__EXERCISE REQUIREMENTS__: Your output should consist solely of the lines from the one with "split_and!; [done|..]." through the end of the records, reproduced exactly, both ends included.

__EXERCISE DATA__:
———

(* ===== verification/FileRefs.v ===== *)
(** * Every system call keeps the reference counts of open files right *)
From S2P Require Import Prelude Riscv CString Kalloc Vm Cache Log Fs Kern KernInv Pipe Console File Proc Args Exec Sysfile.
From S2P Require Import Syscall Keeps FileInv.

Section filerefs.
Context {S : Type} {BC : BlockCache S} {LK : Linker} {FR : Frames} {TX : Text}.
Implicit Types k : kern S.
Abbreviation ofile k p := (p_ofile (kproc k !!! p)).

Lemma files_ok_ext k e e' : (∀ f, 0 ≤ f < NFILE → e' f = e f) → files_ok k e → files_ok k e'.
Proof. intros He []. split; try done. intros f Hf. rewrite He //. by apply fo_ref. Qed.

Lemma refs_nonneg k f : 0 ≤ refs k f.
Proof.
  rewrite /refs. assert (∀ n p, 0 ≤ sumZ (λ p, occ f (ofile k p)) n p) as H; [|apply H].
  induction n as [|n IH]; intros p; cbn; [lia|]. pose proof (occ_nonneg f (ofile k p)). specialize (IH (p + 1)). lia.
Qed.
Lemma refs_pos k p i f : 0 ≤ p < NPROC → ofile k p !! i = Some f → 1 ≤ refs k f.
Proof.
  intros Hp Hi. pose proof (occ_pos _ _ _ Hi) as H1.
  pose proof (sumZ_ge (λ p, occ f (ofile k p)) (Z.to_nat NPROC) 0 p) as H. cbv beta in H.
  specialize (H ltac:(unfold NPROC in *; lia) ltac:(intros; apply occ_nonneg)). rewrite /refs. lia.
Qed.

(** ** Steps that change a count *)

Lemma ok_updf k e f g d :
  files_ok k e → 0 ≤ f < NFILE → f_ref (g (kfile k !!! f)) = f_ref (kfile k !!! f) + d →
  (f_ref (g (kfile k !!! f)) = 0 → f_type (g (kfile k !!! f)) = FD_NONE) →
  files_ok (set_kfile (<[f := g (kfile k !!! f)]> (kfile k)) k) (plus f d e).
Proof.
  intros [] Hf Hr Ht. split; try done.
  - intros h Hh. cbn. rewrite /plus. change (refs _ h) with (refs k h). case_decide as E.
    + subst. rewrite lookup_total_insert_eq Hr fo_ref //. lia.
    + rewrite lookup_total_insert_ne // fo_ref //. lia.
  - intros h Hh. cbn. destruct (decide (h = f)) as [->|]; [by rewrite lookup_total_insert_eq|].
    rewrite lookup_total_insert_ne //. by apply fo_none.
Qed.

(** The state after [p->ofile[i] = x]. *)
Definition set_fd k (p : Z) (i : nat) (x : Z) : kern S :=
  set_kproc (<[p := set_ofile (<[i := x]> (ofile k p)) (kproc k !!! p)]> (kproc k)) k.

Lemma set_fd_ofile k p i x q : ofile (set_fd k p i x) q = if decide (q = p) then <[i := x]> (ofile k p) else ofile k q.
Proof. rewrite /set_fd /=. destruct (decide (q = p)) as [->|]; [by rewrite lookup_total_insert_eq|by rewrite lookup_total_insert_ne]. Qed.
Lemma set_fd_state k p i x q : p_state (kproc (set_fd k p i x) !!! q) = p_state (kproc k !!! q).
Proof. rewrite /set_fd /=. destruct (decide (q = p)) as [->|]; [by rewrite lookup_total_insert_eq|by rewrite lookup_total_insert_ne]. Qed.
Lemma set_fd_alive k p i x : alive k → alive (set_fd k p i x).
Proof. intros [Hc Hd]. split; [done|]. by rewrite set_fd_state. Qed.

Lemma ok_set_fd k e p i x old :
  files_ok k e → 0 ≤ p < NPROC → ofile k p !! i = Some old → x = NULL ∨ 0 ≤ x < NFILE →
  dead (p_state (kproc k !!! p)) = false → files_ok (set_fd k p i x) (plus old 1 (plus x (-1) e)).
Proof.
  intros [] Hp Hi Hx Hd. split; try done.
  - intros q. rewrite set_fd_ofile. case_decide; [by rewrite length_insert|done].
  - intros q j h. rewrite set_fd_ofile. case_decide; [|apply fo_range]. intros [(-> & -> & _)|[_ Hj]]%list_lookup_insert_Some; [done|].
    by apply fo_range in Hj.
  - intros h Hh. rewrite fo_ref // /plus. cbn [kfile set_fd set_kproc].
    assert (refs (set_fd k p i x) h = refs k h - occ h (ofile k p) + occ h (<[i := x]> (ofile k p))) as ->.
    { rewrite /refs. rewrite (sumZ_upd (λ p, occ h (ofile k p)) _ _ _ p); [|unfold NPROC in *; lia|].
      - rewrite set_fd_ofile decide_True //.
      - intros r Hr. by rewrite set_fd_ofile decide_False. }
    rewrite (occ_insert _ _ _ _ _ Hi). repeat case_decide; subst; try done; lia.
  - intros q. rewrite set_fd_state set_fd_ofile. intros Hq. case_decide; [subst; congruence|by apply fo_dead].
Qed.

(** ** The functions *)

(** Running [m] after steps that leave the counts alone. *)
Definition from {A} k0 (m : M (kern S) A) (Q : A → kern S → Prop) (W : kern S → Prop) : Prop :=
  ∀ k, same_files k0 k → holds m k Q W.
Lemma from_bind {A B} k0 (m : M (kern S) A) (f : A → M (kern S) B) Q (W : kern S → Prop) :
  keeps same_files m → (∀ k, same_files k0 k → W k) → (∀ a, from k0 (f a) Q W) → from k0 (m ≫= f) Q W.
Proof.
  intros Hm HW Hf k Hs. eapply holds_bind.
  - eapply holds_mono; [apply Hm| |]; cbn.
    + intros a k' Hs'. exact (same_files_trans _ _ _ Hs Hs').
    + intros k' Hs'. apply HW. exact (same_files_trans _ _ _ Hs Hs').
  - intros a k' Hs'. by apply Hf.
Qed.
Lemma from_keeps {A} k0 (m : M (kern S) A) (Q : A → kern S → Prop) (W : kern S → Prop) :
  keeps same_files m → (∀ a k, same_files k0 k → Q a k) → (∀ k, same_files k0 k → W k) → from k0 m Q W.
Proof.
  intros Hm HQ HW k Hs. eapply holds_mono; [apply Hm| |]; cbn.
  - intros a k' Hs'. apply HQ. exact (same_files_trans _ _ _ Hs Hs').
  - intros k' Hs'. apply HW. exact (same_files_trans _ _ _ Hs Hs').
Qed.
Lemma from_holds {A} k0 (m : M (kern S) A) Q W : from k0 m Q W → holds m k0 Q W.
Proof. intros H. apply H, same_files_refl. Qed.

(** The invariant and the current process. *)
Definition ok k (e : Z → Z) : Prop := files_ok k e ∧ alive k.
Lemma ok_same k k' e : same_files k k' → ok k e → ok k' e.
Proof. intros Hs [H1 H2]. split; [by eapply files_ok_same|by eapply alive_same]. Qed.

Lemma keeps_ok {A} (m : M (kern S) A) k e :
  keeps same_files m → ok k e → holds m k (λ _ k', ok k' e) (λ k', files_ok k' e).
Proof.
  intros Hm Hok. eapply holds_mono; [apply Hm| |]; cbn.
  - intros _ k' Hs. by eapply ok_same.
  - intros k' Hs. by eapply ok_same.
Qed.

Lemma filealloc_ok k e :
  ok k e → ∃ f k', filealloc k = Ret f k' ∧
    (f = NULL ∧ k' = k ∨ 0 ≤ f < NFILE ∧ k' = set_kfile (<[f := set_fref 1 (kfile k !!! f)]> (kfile k)) k ∧
       f_ref (kfile k !!! f) = 0 ∧ ok k' (plus f 1 e)).
Proof.
  intros [Hok Ha]. rewrite /filealloc. assert (∀ n f0, 0 ≤ f0 → f0 + Z.of_nat n = NFILE → ∃ f k', filealloc_loop n f0 k = Ret f k' ∧
    (f = NULL ∧ k' = k ∨ 0 ≤ f < NFILE ∧ k' = set_kfile (<[f := set_fref 1 (kfile k !!! f)]> (kfile k)) k ∧ f_ref (kfile k !!! f) = 0))
    as H.
  { induction n as [|n IH]; intros f0 H0 Hn; cbn [filealloc_loop].
    - exists NULL, k. split; [done|by left].
    - rewrite /getf bind_gets. destruct (Z.eqb_spec (f_ref (kfile k !!! f0)) 0) as [E|E].
      + exists f0. eexists. split; [reflexivity|]. right. split_and!; try done; lia.
      + apply IH; lia. }
  destruct (H (Z.to_nat NFILE) 0 ltac:(lia) ltac:(by vm_compute)) as (f & k' & E & [[-> ->]|(Hf & -> & Er)]).
  - exists NULL, k. split; [done|by left].
  - exists f. eexists. split; [exact E|]. right. split_and!; try done; [lia..|]. split; [|done].
    apply ok_updf; [done|done|rewrite Er; done|discriminate].
Qed.

Lemma filedup_ok k e f :
  ok k e → 0 ≤ f < NFILE → 1 ≤ refs k f + e f →
  ∃ k', filedup f k = Ret f k' ∧ ok k' (plus f 1 e) ∧ kproc k' = kproc k ∧ kcur k' = kcur k.
Proof.
  intros [Hok Ha] Hf Hr. rewrite /filedup /getf bind_gets (fo_ref _ _ Hok) //. assert (refs k f + e f <? 1 = false) as -> by lia.
  eexists. split; [reflexivity|]. split; [|done]. split; [|done]. apply (ok_updf k e f (λ x, set_fref (f_ref x + 1) x) 1); [done..|].
  cbn. rewrite (fo_ref _ _ Hok) //. lia.
Qed.

(** [fileclose] gives up the reference, and sleeps only after that. *)
Definition same_ofile k k' : Prop := kcur k' = kcur k ∧ ∀ p, ofile k' p = ofile k p.
Lemma same_files_ofile k k' : same_files k k' → same_ofile k k'.
Proof. intros [C _ P]. split; [done|]. intros p. apply P. Qed.

(** ... and the types of the files other than [f]. *)
Definition same_but (f : Z) k k' : Prop := same_ofile k k' ∧ ∀ h, h ≠ f → f_type (kfile k' !!! h) = f_type (kfile k !!! h).

Lemma fileclose_ok k e f :
  ok k e → 0 ≤ f < NFILE → 1 ≤ refs k f + e f →
  holds (fileclose f) k (λ _ k', ok k' (plus f (-1) e) ∧ same_but f k k') (λ k', files_ok k' (plus f (-1) e)).
Proof.
  intros [Hok Ha] Hf Hr. rewrite /fileclose.
  assert (f_ref (kfile k !!! f) = refs k f + e f) as Er by (by rewrite (fo_ref _ _ Hok)).
  rewrite /holds /getf bind_gets Er. assert (refs k f + e f <? 1 = false) as -> by lia.
  rewrite /updf bind_modify bind_gets. cbn [kfile set_kfile]. rewrite lookup_total_insert_eq. cbn [f_ref set_fref]. rewrite Er.
  destruct (refs k f + e f - 1 >? 0) eqn:Eg.
  - split; [split; [|done]|split; [done|]].
    + apply (ok_updf k e f (λ x, set_fref (refs k f + e f - 1) x) (-1)); [done|done|cbn; lia|]. cbn. lia.
    + intros h Hh. cbn. by rewrite lookup_total_insert_ne.
  - rewrite !bind_modify. cbn [kfile set_kfile kproc kcur kinitproc knextpid kcons kticks kfs]. rewrite !lookup_total_insert_eq !insert_insert_eq.
    set (x := set_ftype _ _). set (k1 := set_kfile _ _).
    assert (files_ok k1 (plus f (-1) e)) as Hok1.
    { rewrite /k1. apply (ok_updf k e f (λ _, x) (-1)); [done|done|cbn; lia|done]. }
    change (holds (fileclose_last (set_fref (refs k f + e f - 1) (kfile k !!! f))) k1
      (λ _ k', ok k' (plus f (-1) e) ∧ same_but f k k') (λ k', files_ok k' (plus f (-1) e))).
    eapply holds_mono; [apply (keeps_fileclose_last same_files)| |]; cbn.
    + intros _ k' Hs. split; [by eapply ok_same|]. split; [exact (same_files_ofile _ _ Hs)|]. intros h Hh.
      destruct Hs as [_ F _]. destruct (F h) as [_ ->]. cbn. by rewrite lookup_total_insert_ne.
    + intros k' Hs. by eapply files_ok_same.
Qed.

(** ** Descriptors *)

Lemma fdalloc_ok k e f :
  ok k e → 0 ≤ f < NFILE →
  ∃ fd k', fdalloc f k = Ret fd k' ∧
    (fd = -1 ∧ k' = k ∨
     0 ≤ fd < NOFILE ∧ ofile k (kcur k) !! Z.to_nat fd = Some NULL ∧ k' = set_fd k (kcur k) (Z.to_nat fd) f ∧ ok k' (plus f (-1) e)).
Proof.
  intros [Hok Ha] Hf. rewrite /fdalloc /myproc bind_gets. pose proof (fo_len _ _ Hok (kcur k)) as Hl.
  assert (∀ n i, (i + n = 16)%nat → ∃ fd k', fdalloc_loop n i (kcur k) f k = Ret fd k' ∧ (fd = -1 ∧ k' = k ∨
    0 ≤ fd < NOFILE ∧ ofile k (kcur k) !! Z.to_nat fd = Some NULL ∧ k' = set_fd k (kcur k) (Z.to_nat fd) f)) as H.
  { induction n as [|n IH]; intros i Hn; cbn [fdalloc_loop].
    - exists (-1), k. split; [done|by left].
    - rewrite /getp bind_gets. destruct (Z.eqb_spec (ofile k (kcur k) !!! i) NULL) as [E|E]; [|apply IH; lia].
      exists (Z.of_nat i). eexists. split; [reflexivity|]. right. rewrite Nat2Z.id. split; [unfold NOFILE; lia|]. split; [|done].
      rewrite -E. apply list_lookup_lookup_total_lt. rewrite Hl. lia. }
  destruct (H 16%nat O ltac:(lia)) as (fd & k' & E & [[-> ->]|(Hfd & Ho & ->)]).
  - exists (-1), k. split; [exact E|by left].
  - exists fd. eexists. split; [exact E|]. right. split_and!; try done; [lia..|]. split; [|by apply set_fd_alive].
    eapply files_ok_ext; [|apply (ok_set_fd k e _ _ f NULL Hok)]; [|apply Ha|done|by right|apply Ha].
    intros h Hh. rewrite /plus. unfold NULL. repeat case_decide; lia.
Qed.

Lemma argraw_run k n :
  0 ≤ n ≤ 5 → argraw n k = Ret (ld64 (km (fmem (kfs k))) (p_trapframe (kproc k !!! kcur k) + (TF_a0 + 8 * n))) k.
Proof.
  intros Hn. rewrite /argraw /myproc bind_gets /getp bind_gets. by assert ((0 <=? n) && (n <=? 5) = true) as -> by lia.
Qed.

(** [argfd] changes nothing, and returns an open descriptor. *)
Lemma argfd_ok k n :
  0 ≤ n ≤ 5 → ∃ r, argfd n k = Ret r k ∧
    ∀ fd f, r = Some (fd, f) → 0 ≤ fd < NOFILE ∧ ofile k (kcur k) !!! Z.to_nat fd = f ∧ f ≠ NULL.
Proof.
  intros Hn. rewrite /argfd /argint bind_assoc (bind_ret _ _ _ _ _ (argraw_run k n Hn)) bind_mret /myproc /getp !bind_gets.
  set (fd := s32 _). destruct ((fd <? 0) || (fd >=? NOFILE)) eqn:Hg.
  { exists None. split; [done|]. intros ? ? [=]. }
  apply orb_false_iff in Hg as [G1 G2]. destruct (Z.eqb_spec (ofile k (kcur k) !!! Z.to_nat fd) NULL) as [E|E].
  - exists None. split; [done|]. intros ? ? [=].
  - eexists. split; [done|]. intros ? ? [= <- <-]. split; [lia|done].
Qed.

(** An open descriptor refers to an open file. *)
Lemma fd_open k e fd f :
  ok k e → 0 ≤ fd < NOFILE → ofile k (kcur k) !!! Z.to_nat fd = f → f ≠ NULL →
  ofile k (kcur k) !! Z.to_nat fd = Some f ∧ 0 ≤ f < NFILE ∧ 1 ≤ refs k f.
Proof.
  intros [Hok [Hc Hd]] Hfd <- Hn. assert (ofile k (kcur k) !! Z.to_nat fd = Some (ofile k (kcur k) !!! Z.to_nat fd)) as Hi.
  { apply list_lookup_lookup_total_lt. rewrite (fo_len _ _ Hok). unfold NOFILE in *. lia. }
  split_and!; [done|..].
  - destruct (fo_range _ _ Hok _ _ _ Hi); [done|lia].
  - destruct (fo_range _ _ Hok _ _ _ Hi); [done|lia].
  - by eapply refs_pos.
Qed.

———

__WORKED SOLUTION__:
  split_and!; [done|..].
  - destruct (fo_range _ _ Hok _ _ _ Hi); [done|lia].
  - destruct (fo_range _ _ Hok _ _ _ Hi); [done|lia].
  - by eapply refs_pos.
Qed.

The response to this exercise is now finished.